= Beginning of Section =

(** The loop of [GetSeasons] gives a season to the number of every
    episode, 0 counting as 1. *)
Lemma GetSeasons_loop_complete mediaID episodes acc :
  marked_seasons acc →
  (∀ s, s ∈ elems acc.2 → s ∈ elems (fold_left (GetSeasons_step mediaID) episodes acc).2)
  ∧ ∀ ep, ep ∈ episodes →
      ∃ s, s ∈ elems (fold_left (GetSeasons_step mediaID) episodes acc).2
           ∧ providers.Season.Number s
             = (if Episode.Season ep =? 0 then 1 else Episode.Season ep).
Proof.
  revert acc. induction episodes as [|ep' episodes IH]; intros acc Hmarked.
  - split; [done|]. intros ep Hep. by apply elem_of_nil in Hep.
  - cbn [fold_left].
    destruct (GetSeasons_step_complete mediaID acc ep' Hmarked) as (Hmarked' & Hgrows & Hnew).
    destruct (IH _ Hmarked') as [Hkeeps Hrest].
    split; [by auto|].
    intros ep [-> | Hep]%elem_of_cons; [|by apply Hrest].
    destruct Hnew as (s & Hs & Hnum). eauto.
Qed.

Lemma GetSeasons_collect_complete mediaID episodes ep :
  ep ∈ episodes →
  ∃ s, s ∈ elems (GetSeasons_collect mediaID episodes).2
       ∧ providers.Season.Number s
         = (if Episode.Season ep =? 0 then 1 else Episode.Season ep).
Proof.
  apply GetSeasons_loop_complete. intros n. simpl. by rewrite lookup_empty.
Qed.

(** C7. The season id round-trips.  For a media id without ['|']: the
    id [mediaID|n] of every [int] [n] decodes in [GetEpisodes] to the
    media id and to [n]; the media id alone decodes to itself and to
    season 1; every season that [GetSeasons] returns has the id
    [mediaID|n] for its number [n] (the media id alone, with number 1,
    when the info has no episode), from which [GetEpisodes] goes on
    with the media id and the number of that season; and the number of
    every episode of the info (0 counting as 1) has its season in what
    [GetSeasons] returns. *)
Theorem season_id_round_trip
    (ctx : providers.Context) (mediaID : string) (st st' : State W)
    (seasons : slice providers.Season.t) :
  Contains mediaID "|" = false →
  cached_ints st →
  GetSeasons ctx mediaID st = (Returned (seasons, None), st') →
  (∀ n, int_range n →
        GetEpisodes_target (season_id mediaID n) = (mediaID, n)
        ∧ GetEpisodes ctx (season_id mediaID n) = GetEpisodes_of mediaID n)
  ∧ GetEpisodes_target mediaID = (mediaID, 1)
  ∧ Forall
      (fun s =>
         (providers.Season.ID s = season_id mediaID (providers.Season.Number s)
          ∨ (providers.Season.ID s = mediaID ∧ providers.Season.Number s = 1))
         ∧ GetEpisodes_target (providers.Season.ID s) = (mediaID, providers.Season.Number s)
         ∧ GetEpisodes ctx (providers.Season.ID s)
           = GetEpisodes_of mediaID (providers.Season.Number s))
      (elems seasons)
  ∧ (∃ info,
       infoCache (self st') !! mediaID = Some info
       ∧ ∀ ep, ep ∈ elems (MovieInfo.Episodes info) →
           ∃ s, s ∈ elems seasons
                ∧ providers.Season.Number s
                  = (if Episode.Season ep =? 0 then 1 else Episode.Season ep)).
Proof.
  intros Hfree Hints Hrun.
  assert (∀ id n, GetEpisodes_target id = (mediaID, n) →
                  GetEpisodes ctx id = GetEpisodes_of mediaID n) as Hgoes.
  { intros id n Htarget. unfold GetEpisodes. by rewrite Htarget. }
  split; [|split].
  - intros n Hn. pose proof (GetEpisodes_target_season_id _ _ Hfree Hn). auto.
  - by apply GetEpisodes_target_plain.
  - revert Hrun. unfold GetSeasons. intros Hrun.
    apply bind_returned in Hrun as ([r err] & st1 & Hinfo & Hrun).
    destruct err as [err|]; [by inversion Hrun|].
    destruct (GetInfo_nil_error _ _ _ _ Hinfo) as (info & -> & Hhit).
    pose proof (GetInfo_cached_ints mediaID st Hints) as Hints1.
    rewrite Hinfo in Hints1. specialize (Hints1 _ _ Hhit).
    destruct (Z.eqb_spec (len (MovieInfo.Episodes info)) 0) as [Hnone | Hsome].
    + revert Hrun. run. intros [= <- <-]. split.
      * constructor; [|constructor]. simpl.
        pose proof (GetEpisodes_target_plain _ Hfree). auto.
      * exists info. split; [done|]. intros ep Hep.
        unfold len in Hnone. destruct (elems (MovieInfo.Episodes info));
          [by apply elem_of_nil in Hep | simpl in Hnone; lia].
    + pose proof (GetSeasons_collect_encoded mediaID _ Hints1) as Hencoded.
      pose proof (GetSeasons_collect_complete mediaID (elems (MovieInfo.Episodes info)))
        as Hcomplete.
      destruct (GetSeasons_collect _ _) as [seasonsMap collected].
      simpl in Hencoded, Hcomplete.
      assert (st' = st1
              ∧ Forall (encoded mediaID) (elems seasons)
              ∧ ∀ s, s ∈ elems collected → s ∈ elems seasons) as (-> & Hseasons & Hkept).
      { revert Hrun. run. intros [= <- <-]. split; [done|].
        destruct collected; [done|]. simpl.
        split; [by apply GetSeasons_sort_Forall | intros s; apply GetSeasons_sort_elem]. }
      split.
      * eapply Forall_impl; [exact Hseasons|].
        intros s [Hid Hn]. simpl.
        assert (GetEpisodes_target (providers.Season.ID s)
                = (mediaID, providers.Season.Number s)) as Htarget
          by (rewrite Hid; by apply GetEpisodes_target_season_id).
        auto.
      * exists info. split; [done|]. intros ep Hep.
        destruct (Hcomplete ep Hep) as (s & Hs & Hnum). eauto.
Qed.

End Facts.

(** ** The registry *)

Section RegistryFacts.
Context {LP : Type} `{!registry.PluginHost LP}.

Import registry.

Lemma Load_file_calls cfg files r loaded :
  (fold_left (Load_file cfg) files (r, loaded)).2
  = loaded ++ (plugin_path <$> filter (fun file => is_plugin_file file = true) files).
Proof.
  revert r loaded. induction files as [|file files IH]; intros r loaded; simpl.
  - by rewrite app_nil_r.
  - destruct (is_plugin_file file) eqn:Hfile.
    + rewrite IH, filter_cons_True by done. by rewrite <- app_assoc.
    + rewrite IH, filter_cons_False; [done | by rewrite Hfile].
Qed.

Lemma register_keeps name settings localFactory mediaType (r : Registry LP) other :
  is_Some (providers_ r !! other) →
  is_Some (providers_ (register name settings localFactory mediaType r) !! other).
Proof.
  intros Hother. unfold register.
  repeat (case_match; simpl; try done);
    (destruct (decide (name = other)) as [-> | Hne];
       [rewrite lookup_insert_eq; eauto | by rewrite lookup_insert_ne]).
Qed.

Lemma register_other name settings localFactory mediaType (r : Registry LP) other :
  other ≠ name →
  providers_ (register name settings localFactory mediaType r) !! other
  = providers_ r !! other.
Proof.
  intros Hother. unfold register.
  repeat (case_match; simpl; try done); by rewrite lookup_insert_ne.
Qed.

Lemma Load_file_keeps cfg files acc other :
  is_Some (providers_ acc.1 !! other) →
  is_Some (providers_ (fold_left (Load_file cfg) files acc).1 !! other).
Proof.
  revert acc. induction files as [|file files IH]; intros [r loaded] Hother; [done|].
  cbn [fold_left]. apply IH. unfold Load_file.
  destruct (is_plugin_file file); [|done]. simpl. by apply register_keeps.
Qed.

(** The files after a plugin leave its name alone when no plugin among
    them has that name. *)
Lemma Load_file_others cfg files acc name :
  Forall (fun file =>
            is_plugin_file file = true →
            lp_Name (luaprovider_New (plugin_path file)) ≠ name) files →
  providers_ (fold_left (Load_file cfg) files acc).1 !! name = providers_ acc.1 !! name.
Proof.
  intros Hfiles. revert acc.
  induction Hfiles as [|file files Hfile _ IH]; intros [r loaded]; [done|].
  cbn [fold_left]. rewrite IH. unfold Load_file.
  destruct (is_plugin_file file); [|done]. simpl.
  apply register_other. intros Heq. by apply Hfile.
Qed.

= End of Section =

## Task requirements
After locating the line with "destruct err as" in the material above, return it and each line after it exactly, ending at the line with "Hints1) as Hencoded.".

## Solution to this exercise
    destruct err as [err|]; [by inversion Hrun|].
    destruct (GetInfo_nil_error _ _ _ _ Hinfo) as (info & -> & Hhit).
    pose proof (GetInfo_cached_ints mediaID st Hints) as Hints1.
    rewrite Hinfo in Hints1. specialize (Hints1 _ _ Hhit).
    destruct (Z.eqb_spec (len (MovieInfo.Episodes info)) 0) as [Hnone | Hsome].
    + revert Hrun. run. intros [= <- <-]. split.
      * constructor; [|constructor]. simpl.
        pose proof (GetEpisodes_target_plain _ Hfree). auto.
      * exists info. split; [done|]. intros ep Hep.
        unfold len in Hnone. destruct (elems (MovieInfo.Episodes info));
          [by apply elem_of_nil in Hep | simpl in Hnone; lia].
    + pose proof (GetSeasons_collect_encoded mediaID _ Hints1) as Hencoded.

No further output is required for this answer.